Interesting report in the NY Times shows that it’s not just the NHS that’s having trouble with cleanliness. MRSA killed almost 18,650 patients in the US during 2005 – a rate of about 1 per 16,000 people. In England and Wales in the same year there were 1,629 deaths related to MRSA, about 1 per 32,000 people so half the overall rate in the US (though that’s just on a bare population figure, rather than per hospital episode or anything fancy).

Gore blimey

Congratulations to Al Gore (and the IPCC) for winning the Nobel Peace Prize. I see that the BBC ‘most recommended comments’ page on the topic is, as always, full of right wing nuts.

I wonder whether the right-wing noise machine that is the BBC Have Your Say feature is a bad sign for (a) the BBC’s ability to get user interaction right, (b) the future of politics or (c) the future of the human race.
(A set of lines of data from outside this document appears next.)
(** ** What a run does *)

Lemma run_reading connected opts w s :
  let '(w', s', acks, report, r) := Run policy broker routes timeout now connected opts w s in
  reading w w' /\ (ro_Execute opts = false -> w' = w /\ s' = s /\ acks = []).
Proof.
  destruct (run_cases connected opts w s) as [(report & r & -> & _)|(Hx & _ & _ & HR)].
  { split; [|done]. split; [reflexivity|]. exists []. by rewrite app_nil_r. }
  assert (HB : forall db r, BeginRecovery (ro_RecoveryID opts) (ro_Durable opts) (checkpoint (w_db w)) (now AtBegin) (w_db w) = (db, r) ->
            reading w (w <| w_db := db |>)).
  { intros db r E. apply reading_db. rewrite <- (f_equal fst E : _ = db). apply one_step. constructor. }
  destruct (BeginRecovery _ _ _ _ _) as [db1 r1]. specialize (HB db1 r1 eq_refl). cbn [fst snd] in HR.
  destruct HR as [(report & r & -> & _)|(_ & report & ->)]; [split; [done|congruence]|].
  pose proof (execute_reading policy broker routes timeout now opts ((checkpoint (w_db w) + 1) mod 2 ^ 64) report (w <| w_db := db1 |>) s) as HX.
  destruct (execute_recovery _ _ _ _ _ _ _ _ _ _) as [[[[w2 s2] acks] report2] [u|e|]]; cbn [fst] in HX;
    (split; [|congruence]); [by etrans| |by etrans]. do 2 (etrans; [eassumption|]). unfold store. cbn. apply reading_db, one_step, step_fail_recovery.
Qed.

(** C13: Recovery never launches, resumes or comments: whatever the broker and the stream answer, a run takes the database along
    operations of the store and asks the broker only for statuses and terminal results; without [--execute] it changes neither the
    database nor the stream and asks nobody. *)
Theorem recovery_only_reads connected opts w s :
  let '(w', s', acks, report, r) := Run policy broker routes timeout now connected opts w s in
  reading w w' /\ (ro_Execute opts = false -> w' = w /\ s' = s /\ acks = []).
Proof. apply run_reading. Qed.

(** The executed part of a run that began. *)
Lemma began_effect opts w s report :
  store_reachable (w_db w) ->
  let began := BeginRecovery (ro_RecoveryID opts) (ro_Durable opts) (checkpoint (w_db w)) (now AtBegin) (w_db w) in
  let w1 := w <| w_db := began.1 |> in
  began.2 = Ok tt ->
  let '(w', s', acks, report', r) := record_failure (ro_RecoveryID opts)
    (execute_recovery policy broker routes timeout now opts ((checkpoint (w_db w) + 1) mod 2 ^ 64) report w1 s) in
  match r with
  | Ok _ => settled opts w1 report' w'
  | _ => w_db w' = w_db w \/ marked (ro_RecoveryID opts) (checkpoint (w_db w)) (w_db w')
  end.
Proof.
  intros HU. cbv zeta.
  pose proof (BeginRecovery_db (ro_RecoveryID opts) (ro_Durable opts) (checkpoint (w_db w)) (now AtBegin) (w_db w)) as HD.
  pose proof (BeginRecovery_le (ro_RecoveryID opts) (ro_Durable opts) (checkpoint (w_db w)) (now AtBegin) (w_db w)) as HL.
  destruct (BeginRecovery _ _ _ _ _) as [db1 r1] eqn:EB. cbn [fst snd] in *. intros ->.
  apply BeginRecovery_ok in EB as (_ & _ & _ & _ & HO & row & Hin & Hid & _ & Hm & _).
  assert (U1 : db_unique db1) by (eapply db_le_unique; [exact HL|by apply reachable_unique]).
  assert (Hman : forall x, x ∈ recovery_runs db1 -> incomplete_run (ro_RecoveryID opts) x = true -> rr_manifest_sequence x = checkpoint (w_db w)).
  { intros x Hx [Hi _]%incomplete_run_spec. rewrite <- Hm. f_equal. eapply (key_unique rr_id); [by apply unique_runs_ids|done|done|congruence]. }
  pose proof (execute_effect opts _ ((checkpoint (w_db w) + 1) mod 2 ^ 64) report (w <| w_db := db1 |>) s U1 Hman) as HX.
  destruct (execute_recovery _ _ _ _ _ _ _ _ _ _) as [[[[w2 s2] acks] report2] [u|e|]]; cbn [record_failure w_db].
  - done.
  - unfold store. cbn. destruct HX as [HX|HX]; [|right; by apply FailRecovery_marked]. cbn in HX. rewrite HX.
    destruct (exists_where (incomplete_run (ro_RecoveryID opts)) (recovery_runs db1)) eqn:Ei.
    + right. apply exists_where_spec in Ei as (x & Hx & Hp). pose proof (Hman x Hx Hp) as Hmx.
      apply incomplete_run_spec in Hp as [Hp1 Hp2]. apply FailRecovery_marked. by exists x.
    + rewrite exists_where_false in Ei. left. unfold FailRecovery. cbn. rewrite (update_where_id _ _ _ Ei).
      destruct HD as [->|(HM & _)]; [by destruct (w_db w)|]. destruct HM as (x & Hx & Hi & Hs & _).
      specialize (Ei x Hx). enough (incomplete_run (ro_RecoveryID opts) x = true) by congruence. by apply incomplete_run_spec.
  - destruct HX as [HX|HX]; [|by right]. cbn in HX. rewrite HX. destruct HD as [->|(HM & _)]; [by left|by right].
Qed.

Lemma failed_run connected opts w s :
  store_reachable (w_db w) ->
  let '(w', s', acks, report, r) := Run policy broker routes timeout now connected opts w s in
  r = Ok tt \/ w_db w' = w_db w \/ marked (ro_RecoveryID opts) (checkpoint (w_db w)) (w_db w').
Proof.
  intros HU. destruct (run_cases connected opts w s) as [(report & r & -> & _)|(Hx & _ & _ & HR)]; [auto|].
  destruct HR as [(report & r & -> & _)|(HB & report & ->)].
  - cbn. destruct (BeginRecovery_db (ro_RecoveryID opts) (ro_Durable opts) (checkpoint (w_db w)) (now AtBegin) (w_db w)) as [->|(HM & _)]; auto.
  - pose proof (began_effect opts w s report HU HB) as HX.
    destruct (record_failure _ _) as [[[[w2 s2] acks] report2] [[]|e|]]; auto.
Qed.

(** A recovery that does not succeed fails closed: either the database is exactly as it was, or its marker is left incomplete, and the
    gate the dispatcher passes before it creates its consumer refuses every configuration. *)
Theorem failed_recovery_blocks_startup connected opts w s w' s' acks report r :
  store_reachable (w_db w) -> Run policy broker routes timeout now connected opts w s = (w', s', acks, report, r) -> r <> Ok tt ->
  w_db w' = w_db w \/ forall durable start, exists e, AssertRecoveryComplete durable start (w_db w') = Err e.
Proof.
  intros HU E Hr. pose proof (failed_run connected opts w s HU) as HF. rewrite E in HF. destruct HF as [HF|[HF|HF]]; [done|by left|right].
  intros d start. by eapply marked_blocks.
Qed.

(** A recovery that succeeds was executed against the manifest it was given, reconciled every restored job - the report of a first run names each of
    them, and never more than it restored - and opens the gate of the dispatcher for the durable and the start sequence of the run. *)
Theorem recovery_success_opens connected opts w s w' s' acks report :
  store_reachable (w_db w) -> ro_Execute opts = true ->
  Run policy broker routes timeout now connected opts w s = (w', s', acks, report, Ok tt) ->
  checkpoint (w_db w) = ro_ManifestSequence opts
  /\ rt_Status report = RecoveryCompleted /\ Z.of_nat (length (rt_Reconciliations report)) = rt_RestoredNonterminalJobs report
  /\ ((forall run, run ∈ recovery_runs (w_db w) -> rr_id run <> ro_RecoveryID opts) ->
      forall job, job ∈ RecoveryJobs (w_db w) -> unreconcilable job = false /\ exists o, o ∈ rt_Reconciliations report /\ rl_JobID o = jb_ID job)
  /\ ((forall run, run ∈ recovery_runs (w_db w) -> completed_for (ro_Durable opts) ((ro_ManifestSequence opts + 1) mod 2 ^ 64) run = false) ->
      AssertRecoveryComplete (ro_Durable opts) ((ro_ManifestSequence opts + 1) mod 2 ^ 64) (w_db w') = Ok tt).
Proof.
  intros HU Hx E. destruct (run_cases connected opts w s) as [(rep & r & E2 & Hr)|(_ & Hc & Hnone & HR)].
  { rewrite E in E2. injection E2; intros <- *; by destruct (Hr Hx). }
  destruct HR as [(rep & r & E2 & Hr)|(HB & rep & E2)]; [rewrite E in E2; injection E2; intros <- *; done|].
  pose proof (began_effect opts w s rep HU HB) as HX. rewrite <- E2, E in HX. rewrite <- Hc.
  pose proof (BeginRecovery_db (ro_RecoveryID opts) (ro_Durable opts) (checkpoint (w_db w)) (now AtBegin) (w_db w)) as HD.
  pose proof (BeginRecovery_le (ro_RecoveryID opts) (ro_Durable opts) (checkpoint (w_db w)) (now AtBegin) (w_db w)) as HL.
  destruct (BeginRecovery _ _ _ _ _) as [db1 r1] eqn:EB. cbn [fst snd] in *. subst r1.
  apply BeginRecovery_ok in EB as (_ & _ & _ & _ & HO & row & Hin & Hid & Hd & Hm & Hst).
  assert (U1 : unique_ids db1) by (apply unique_runs_ids; eapply db_le_unique; [exact HL|by apply reachable_unique]).
  pose proof HX as (_ & _ & Hs & HN & HJ). split_and!; [done..| |].
  - intros Hfresh job Hj. destruct HD as [->|(_ & _ & new & Hi & _ & _ & Hcount & ->)]; [by destruct (Hfresh row Hin)|].
    rewrite first_where_None in Hnone. split; [by apply Hnone|]. apply HJ; [|exact Hj]. cbn. intros x [Hx'|Hx']%elem_of_app Ei.
    + by destruct (Hfresh x Hx').
    + apply list_elem_of_singleton in Hx' as ->. lia.
  - intros Hnc. eapply (settled_opens opts _ (w <| w_db := db1 |>)); [exact U1|exact HO| | |exact HX].
    + by exists row.
    + cbn. destruct HD as [->|(_ & _ & new & _ & _ & Hsn & _ & ->)]; [done|]. intros x [Hx'|Hx']%elem_of_app; [by apply Hnc|].
      apply list_elem_of_singleton in Hx' as ->. unfold completed_for. rewrite Hsn. by rewrite andb_false_r.
Qed.

(** ** Interrupted runs

    The marker of an interrupted run carries the checkpoint it began at; each replayed message moves the checkpoint on. *)


End Run.

Section Interrupted.
Context `{NetURL} {S C : Type} `{ReplayStream S C}.



End Interrupted.

(** ** A concrete recovery: one launched job, two messages after the checkpoint *)

(** A stream that hands out the deliveries it is given. *)
#[local] Instance scripted : ReplayStream (list (res Delivery)) unit :=
  {| stream_Reset := fun _ _ _ s => (s, Ok (tt, Z.of_nat (length s)));
     stream_Fetch := fun _ _ s => match s with r :: rest => (rest, r) | [] => ([], Err "timeout") end |}.

Definition replayed (n : Z) : Delivery :=
  mkDelivery (Ok n) (quoted ("{'meta':{'source':'github','source_event':'ping','source_delivery_id':'replay-" ++ fmt_d n ++ "'},'payload':{}}")) (Ok tt).

Definition sample_status : StatusClient :=
  mkStatusClient (fun run => inl (mkRunStatus "" run "running" None false)) (fun _ => inr (PlainErr "no result yet")).
Definition no_repair : CIRepairPolicy := mkCIRepairPolicy 0 0 0.
Definition sample_options : RecoveryOptions := mkRecoveryOptions "restore-1" "dispatcher" "signals.>" 5 true.
Definition sample_world : world := mkWorld db_launched [].
Abbreviation sample_run s :=
  (@Run sample_url (list (res Delivery)) unit scripted no_repair sample_status [] 0 (fun _ => T1) true sample_options sample_world s).
Definition good_stream : list (res Delivery) := [Ok (replayed 6); Ok (replayed 7)].
Definition broken_stream : list (res Delivery) := [Ok (replayed 6); Err "nats: connection closed"].

Example recovery_ex :
  let '(w, s, acks, report, r) := sample_run good_stream in
  r = Ok tt /\ rt_ReplayCount report = 2 /\ map rl_JobID (rt_Reconciliations report) = [1] /\ acks = [AckSync; AckSync] /\ w_calls w = [CStatus "run-1"]
  /\ checkpoint (w_db w) = 7 /\ AssertRecoveryComplete "dispatcher" 6 (w_db w) = Ok tt.
Proof. vm_compute. by split_and!. Qed.

Example interrupted_ex :
  let '(w, s, acks, report, r) := sample_run broken_stream in
  r = Err "fetch replay message 2 of 2: nats: connection closed" /\ checkpoint (w_db w) = 6 /\ map rr_status (recovery_runs (w_db w)) = [RecoveryIncomplete].
Proof. vm_compute. by split_and!. Qed.

Lemma run_parts {A B C D E} (x : A * B * C * D * E) : x = (x.1.1.1.1, x.1.1.1.2, x.1.1.2, x.1.2, x.2).
Proof. by destruct x as [[[[a b] c] d] e]. Qed.

Lemma good_result : sample_run good_stream =
  ((sample_run good_stream).1.1.1.1, (sample_run good_stream).1.1.1.2, (sample_run good_stream).1.1.2, (sample_run good_stream).1.2, Ok tt).
Proof.
  assert ((sample_run good_stream).2 = Ok tt) as <- by (vm_compute; reflexivity). apply run_parts.
Qed.

Lemma broken_result : (sample_run broken_stream).2 <> Ok tt /\ checkpoint (w_db (sample_run broken_stream).1.1.1.1) <> checkpoint (w_db sample_world).
Proof. split; vm_compute; discriminate. Qed.

Lemma fresh_runs : recovery_runs (w_db sample_world) = [].
Proof. vm_compute. reflexivity. Qed.

Lemma recovery_success_opens_witness :
  rt_Status (sample_run good_stream).1.2 = RecoveryCompleted
  /\ AssertRecoveryComplete (ro_Durable sample_options) ((ro_ManifestSequence sample_options + 1) mod 2 ^ 64) (w_db (sample_run good_stream).1.1.1.1) = Ok tt.
Proof.
  pose proof (recovery_success_opens no_repair sample_status [] 0 (fun _ => T1) true sample_options sample_world good_stream
    _ _ _ _ reachable_launched eq_refl good_result) as (_ & Hs & _ & _ & Ho).
  split; [exact Hs|]. apply Ho. intros run Hrun. rewrite fresh_runs in Hrun. exfalso. exact (proj1 (elem_of_nil run) Hrun).
Defined.

Lemma failed_recovery_blocks_startup_witness :
  w_db (sample_run broken_stream).1.1.1.1 = w_db sample_world
  \/ forall durable start, exists e, AssertRecoveryComplete durable start (w_db (sample_run broken_stream).1.1.1.1) = Err e.
Proof.
  exact (failed_recovery_blocks_startup no_repair sample_status [] 0 (fun _ => T1) true sample_options sample_world broken_stream
    _ _ _ _ _ reachable_launched (run_parts _) (proj1 broken_result)).
Defined.


(** ** Two more ways to stay closed *)

Section Ready.
Context `{NetURL} (policy : CIRepairPolicy) (broker : StatusClient) (now : moment -> Z).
Or (d) all of the above, I suppose.

So proud to be British

How could I not be when we have such a wonderful upstanding press? Take the Daily Mail, which forever defends this island against politicians of a socialist bent, immigrants and those cunning, waxed-moustachioed Europeans. This fine example of all that is best about British honesty and fair play has, the Economist reveals:

[paid a Pole] to drive a Polish-registered car to Britain and spend a few days breaking parking laws and speed limits with a photographer in tow, to demonstrate that Poles and other eastern European immigrants flout British rules with impunity.
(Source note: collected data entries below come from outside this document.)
(* ===== verification/ServeFacts.v ===== *)
(** * The release pipeline from its build on

    The pipeline that a build hands out serves two loops over one ledger.  Their calls are
    interleaved in any order; between two calls nothing is claimed and no recovery is due. *)

From stdpp Require Import relations gmap.
From S2P Require Import Prelude GoText GoSha256 GoJson GoNet LedgerModel LedgerModelFacts LedgerStore LedgerInv LedgerOps LedgerAdmission LedgerProps Envelope DispatchPolicy Config Broker Release WorkRouter WorkRouterFacts EventBus EventBusFacts Shadow Startup StartupFacts.
Open Scope string_scope.
Open Scope Z_scope.
Open Scope go_scope.

(** ** Ingress claims nothing *)

Definition unclaimed (db : Ledger) : Prop := serialization_leases db = [].

Lemma place_unclaimed s d e b now w db item db' : place_item s d e b now w db = Ok (item, db') -> unclaimed db -> unclaimed db'.
Proof.
  unfold place_item, unclaimed, insert_item. case_match; [by intros [= _ <-]|].
  intros (db1 & H1 & H2)%bind_ok E. apply bind_ok in H1 as ([] & _ & H1). injection H1 as <-. injection H2 as _ <-.
  destruct (Supersede _); cbn; rewrite E; done.
Qed.

Lemma store_unclaimed op id db db' : store_operation op id db = Ok db' -> unclaimed db -> unclaimed db'.
Proof.
  unfold store_operation, record_operation, unclaimed. destruct op as [o|]; [|by intros [= <-]].
  set (d := if exists_where _ _ then _ else _). intros H E.
  assert (unclaimed d) by (unfold unclaimed, d; destruct (exists_where _ _); done).
  destruct (loadReleaseOperation id d); [|done..]. case_bool_decide; by simplify_eq.
Qed.

Lemma admit_unclaimed sid e op b now w v db : unclaimed db -> unclaimed (admit_event sid e op b now w v db).1.
Proof.
  intros E. apply (transact_preserves unclaimed); [done|]. intros out db' H.
  assert (A : admit_event sid e op b now w v db = (db', Ok out)) by (by apply transact_ok).
  apply admit_ok in A as [|s d item db1 db2 db3 _ _ H1 H2 H3]; [done|].
  unfold insert_event in H3. apply bind_ok in H3 as ([] & _ & H3). apply bind_ok in H3 as ([] & _ & H3). injection H3 as <-.
  eapply store_unclaimed in H2; [exact H2|]. by eapply place_unclaimed.
Qed.

Lemma ingress_failure_unclaimed e c n now db : unclaimed db -> unclaimed (RecordIngressFailure e c n now db).1.
Proof. intros E. pose proof (RecordIngressFailure_same e c n now db) as (_ & _ & H). unfold unclaimed in *. congruence. Qed.

Definition settled (s : router_state) : Prop := unclaimed (rt_db s) /\ rt_needsRecovery s = false.

(** Every action of the ingress. *)
Lemma process_settled hydrate stream d now w v s : settled s -> settled (WorkRouter.Process hydrate stream d now w v s).1.
Proof.
  intros Hs. change (wp (WorkRouter.Process hydrate stream d now w v) (fun s' _ => settled s') s). unfold WorkRouter.Process.
  destruct (Unmarshal_signal (dl_Data d)) as [signal|]; [|done].
  apply wp_bind, wp_pure. destruct (dl_Sequence d); cbn [after]; [|done..].
  destruct (_ ← AdapterFor _; _); [|done..]. destruct (negb (release_admission _)); [done|].
  apply wp_bind, wp_reading. cbn [after]. apply wp_bind, wp_pure. destruct (DeliveryRecorded _ _) as [[]|e|]; cbn [after]; [done| |done..].
  destruct (decode_release_payload _); [|done]. destruct (_ || _); [done|].
  apply wp_bind, wp_try, wp_pure. destruct (hydrate _ _ _); cbn [after]; [| |done].
  - apply wp_bind, wp_reading. cbn [after]. apply wp_bind, wp_pure. destruct (MatchRoute _ _); cbn [after]; [|done..].
    destruct (rs_ExecutorID _ != _); [done|]. apply wp_bind, wp_ledger. unfold AdmitRelease.
    destruct (ReleaseOperation_Validate _); cbn [fst snd]; [|destruct Hs as [? ?]; by split..].
    assert (U : settled (s <| rt_db := (admit_event (rs_ID a2) a0 (Some a1) zero_binding now w v (rt_db s)).1 |>))
      by (split; [apply admit_unclaimed, Hs|apply Hs]).
    destruct (admit_event _ _ _ _ _ _ _ _) as [db' [out|x|]]; exact U.
  - unfold retryOrDeadLetter. destruct (_ <? 5); [done|]. apply wp_bind, wp_try, wp_ledger.
    pose proof (ingress_failure_unclaimed a0 "release_hydration" (dl_NumDelivered d) now (rt_db s) (proj1 Hs)) as U.
    destruct (RecordIngressFailure _ _ _ _ _) as [db' [[]|x|]]; cbn [fst snd after] in *.
    + apply wp_bind, wp_emit. cbn [after]. apply wp_bind, wp_pure. destruct (dl_Term d); cbn [after]; [apply wp_pure|..]; (split; [done|apply Hs]).
    + apply wp_pure. split; [done|apply Hs].
    + split; [done|apply Hs].
Qed.

(** ** The two loops *)

(** What holds between two calls. *)
Definition serving_state (s : router_state) : Prop := reachable (rt_db s) /\ idle (rt_db s) /\ rt_needsRecovery s = false.

Section Serve.
Context (registry : gmap string executor) (hydrate : Z -> Z -> Z -> res ReleaseOperation) (stream : string).

(** An iteration of the ingress loop or a tick of the executor loop, that does not crash. *)
Inductive serve_step (s : router_state) : router_state -> Prop :=
  | serve_ingress got now w v s' pause :
      newID_format "work" w = true -> ingress_step hydrate stream got now w v s = (s', Ok pause) -> serve_step s s'
  | serve_tick clock cancelled fuel i s' ended :
      executor_tick registry clock cancelled fuel i s = (s', Ok ended) -> serve_step s s'.

Lemma work_one_serves now id s : serving_state s ->
  let '(s', r) := WorkOne registry now id s in
  rtc ledger_step (rt_db s) (rt_db s') /\ (r <> Panic -> serving_state s').
Proof.
  intros (Hr & Hi & _). pose proof (WorkOne_spec registry now id s (reachable_exec _ Hr) (fun _ => idle_leases _ Hi)) as [[Hs Hf] _].
  destruct (WorkOne registry now id s) as [s' r]. cbn [fst snd] in *. split; [done|]. intros Hp. destruct (Hf Hp) as [Hl Hn].
  assert (Hr' : reachable (rt_db s')) by (unfold reachable in *; by etrans).
  split_and!; [done| |done]. by apply idle_iff; [apply reachable_exec|].
Qed.

Lemma tick_serves clock cancelled fuel i s s' ended :
  executor_tick registry clock cancelled fuel i s = (s', Ok ended) -> serving_state s -> rtc ledger_step (rt_db s) (rt_db s') /\ serving_state s'.
Proof.
  revert i s. induction fuel as [|fuel IH]; intros i s E Hs; cbn in E; [by injection E as <- _|].
  destruct (clock i) as [now id]. pose proof (work_one_serves now id s Hs) as H.
  destruct (WorkOne registry now id s) as [s1 [[]|e|]]; destruct H as [H1 H2].
  - destruct (cancelled i); [injection E as <- _; split; [done|by apply H2]|].
    apply IH in E as [E1 E2]; [|by apply H2]. split; [by etrans|done].
  - injection E as <- _. split; [done|by apply H2].
  - injection E as <- _. split; [done|by apply H2].
  - done.
Qed.

Lemma ingress_serves got now w v s s' pause :
  newID_format "work" w = true -> ingress_step hydrate stream got now w v s = (s', Ok pause) -> serving_state s ->
  rtc ledger_step (rt_db s) (rt_db s') /\ serving_state s'.
Proof.
  intros Hw E Hs. pose proof Hs as (Hr & Hi & Hn). destruct got as [| |d]; cbn in E; [by injection E as <- _..|].
  assert (E' : (WorkRouter.Process hydrate stream d now w v s).1 = s')
    by (destruct (WorkRouter.Process hydrate stream d now w v s) as [s1 [?|?|]]; by injection E as <- _).
  assert (R : rtc ledger_step (rt_db s) (rt_db s')).
  { rewrite <- E'. apply (delivery_spec hydrate stream d now w v s Hw). }
  destruct (process_settled hydrate stream d now w v s) as [U F]; [by split; [apply idle_leases|]|]. rewrite E' in U, F.
  assert (Hr' : reachable (rt_db s')) by (unfold reachable in *; by etrans).
  split; [done|]. split_and!; [done| |done]. by apply idle_iff; [apply reachable_exec|].
Qed.

Lemma serve_step_serves s s' : serve_step s s' -> serving_state s -> rtc ledger_step (rt_db s) (rt_db s') /\ serving_state s'.
Proof. destruct 1; [by eapply ingress_serves|by eapply tick_serves]. Qed.

Lemma served s s' : rtc serve_step s s' -> serving_state s -> rtc ledger_step (rt_db s) (rt_db s') /\ serving_state s'.
Proof.
  induction 1 as [s|s s1 s2 H1 _ IH]; intros Hs; [done|].
  apply serve_step_serves in H1 as [R1 S1]; [|done]. destruct (IH S1). split; [by etrans|done].
Qed.
End Serve.

(** ** From the build on *)

Section Pipeline.
Context `{NetURL} `{Environ} `{FileSystem} {J : Type} `{JetStream J}.

(** C38: The release pipeline never strands work: take a pipeline that [Build] handed out on any reachable ledger (with whatever a crash left
    active there) and let its ingress and executor loops make any calls in any order, with any deliveries, fetch failures, hydration results,
    executor answers and cancellations.  Then the ledger moved only along its operations from the one the build was given, and as long as no
    call crashed the process nothing is active, running or leased between two calls and no recovery is due, so that a shutdown there needs
    none; and the upload executor is the one registered. *)
Theorem release_service_settles clients cfg bus additional now recovered new_id ledger (j : J) ledger' j' svc hydrate stream s :
  reachable ledger ->
  Release_Build clients cfg bus additional now recovered new_id ledger j = (ledger', j', Ok (Some svc)) ->
  rtc (serve_step (rv_registry svc) hydrate stream) (mkRouterState ledger' false []) s ->
  rtc ledger_step ledger (rt_db s) /\ idle (rt_db s) /\ rt_needsRecovery s = false
  /\ exists x, rv_registry svc !! UploadExecutorID = Some (UploadExecutor x).
Proof.
  intros Hr E Hs. pose proof (Release_Build_effect clients cfg bus additional now recovered new_id ledger j Hr) as B. rewrite E in B.
  destruct B as [B (_ & (_ & Hl) & Hx & _)].
  assert (Hr' : reachable ledger') by (unfold reachable in *; by etrans).
  apply served in Hs as [R (_ & Hi & Hn)].
  2: { split_and!; [done| |done]. by apply idle_iff; [apply reachable_exec|]. }
  split_and!; [by etrans|done..].
Qed.
End Pipeline.

(** ** A pipeline at work *)

#[local] Instance pipeline_url : NetURL := fun _ => Some (mkParsedURL "http" "youknowme-mcp:8765" false "/mcp" "/mcp" "" "").
#[local] Instance pipeline_environ : Environ := fun name => if name == "YKM_SECRET" then "secret" else "".
#[local] Instance pipeline_files : FileSystem := {|
  os_Stat := fun _ => NotExist; os_Lstat := fun _ => NotExist; os_ReadFile := fun _ => Ok "key"; os_Remove := fun _ => Ok tt |}.

Definition pipeline_config : WorkRouterConfig :=
  mkWorkRouterConfig true "" "signals.github.>" "resume" "" "http://youknowme-mcp:8765/mcp" YKMAuthLocal "app.pem" "" "" "YKM_SECRET".
Definition pipeline_clients : release_clients :=
  mkReleaseClients (fun _ => None) (fun _ _ => Ok "resume")
    (fun _ _ content _ => Ok (mkUploadResponse "up-1" true "pending" 1 (len content) None "uploads/pending/up-1" false)) t0.

(** A ledger on which the process died while it ran an item. *)
Definition crashed : Ledger := (Claim (t0 + Second) "attempt-0a" upload_admitted).1.
Abbreviation built := (Release_Build pipeline_clients pipeline_config (mkBus "SIGNALS") [] (t0 + Second) (t0 + Second) "route-0d" crashed
                         (∅ : gmap (string * string) NatsConsumer)).
Definition build_service : option ReleaseService := match built.2 with Ok svc => svc | _ => None end.
Definition service_registry : gmap string executor := match build_service with Some svc => rv_registry svc | None => ∅ end.
Abbreviation admitted_release :=
  (ingress_step release_found "SIGNALS" (ReleaseFetched release_delivered) (t0 + Second) "work-0c" "event-0c" (mkRouterState built.1.1 false [])).
Abbreviation uploaded :=
  (executor_tick service_registry (fun i => (t0 + (2 + Z.of_nat i) * Second, "attempt-0" ++ fmt_d (Z.of_nat i))) (fun _ => false) 5 0 admitted_release.1).

Lemma crashed_reachable : reachable crashed.
Proof. eapply rtc_r; [apply upload_admitted_reachable|apply step_claim]. Qed.

Lemma crashed_leased : length (serialization_leases crashed) = 1%nat.
Proof. vm_compute. reflexivity. Qed.

Lemma pipeline_built : exists svc, build_service = Some svc /\ built = (built.1.1, built.1.2, Ok (Some svc)).
Proof.
  assert (E : match built.2 with Ok (Some _) => true | _ => false end = true) by (vm_compute; reflexivity).
  pose proof (surjective_3 built) as P. unfold build_service. revert E P. generalize built as x.
  intros [[l j] [[svc|]|e|]] E P; try discriminate E. by exists svc.
Qed.

Lemma snd_known {A B} (x : A * B) b : x.2 = b -> x = (x.1, b).
Proof. destruct x. by intros <-. Qed.

Lemma release_admitted : admitted_release = (admitted_release.1, Ok 0).
Proof. refine (snd_known admitted_release (Ok 0) _). vm_compute. reflexivity. Qed.

Lemma release_uploaded : uploaded = (uploaded.1, Ok TickOver).
Proof. refine (snd_known uploaded (Ok TickOver) _). vm_compute. reflexivity. Qed.

Lemma release_service_settles_witness :
  idle (rt_db uploaded.1)
  /\ map (fun e => match e with EAck => "ack" | EDownload _ => "download" | EUpload _ _ _ => "upload" | _ => "other" end) (rt_effects uploaded.1)
     = ["ack"; "download"; "upload"].
Proof.
  split; [|vm_compute; reflexivity]. destruct pipeline_built as (svc & Hs & Hb).
  pose proof (release_service_settles pipeline_clients pipeline_config (mkBus "SIGNALS") [] (t0 + Second) (t0 + Second) "route-0d" crashed
                (∅ : gmap (string * string) NatsConsumer) built.1.1 built.1.2 svc release_found "SIGNALS") as T.
  specialize (T uploaded.1 crashed_reachable Hb).
  assert (Er : service_registry = rv_registry svc) by (unfold service_registry; rewrite Hs; reflexivity). rewrite <- Er in T.
  destruct T as (_ & Hi & _); [|exact Hi].
  eapply rtc_l; [eapply serve_ingress; [|exact release_admitted]; reflexivity|].
  eapply rtc_l; [eapply serve_tick; exact release_uploaded|apply rtc_refl].
Defined.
When challenged as to the accuracy of this allegation, the Mail reporter claimed it was OK because they only committed civil offences, not criminal ones.

So, in summary, deliberately procuring people to break the law is fine upstanding British values, slandering immigrants and deceiving your readers is an essential part of our proud island’s history, but exercising your right of free movement within the EU is an abomination that must be stamped out immediately. See also under “Human Rights”

Free Parking

There’s an article in Salon today (sub or click through advert, sorry) that really surprised me. I’d always assumed that American car parks were so big because Americans drove everywhere. It turns out that the causation may in part be the other way round: lots of planning regulations require developers to provide large numbers of on-site parking spaces – up to twice as many as would be required on a normal day. Thus, an academic study of Tippecanoe Co., Indiana, revealed that the county (pop. 155,000) has more than a quarter of million excess parking spaces: in other words if every car registered in the county was parked in a car park rather than at home, there would still be parking spaces for 250,000 other cars.

This is so far from the British approach (which is getting tighter and tighter on car parking provision in new developments) it makes my head spin.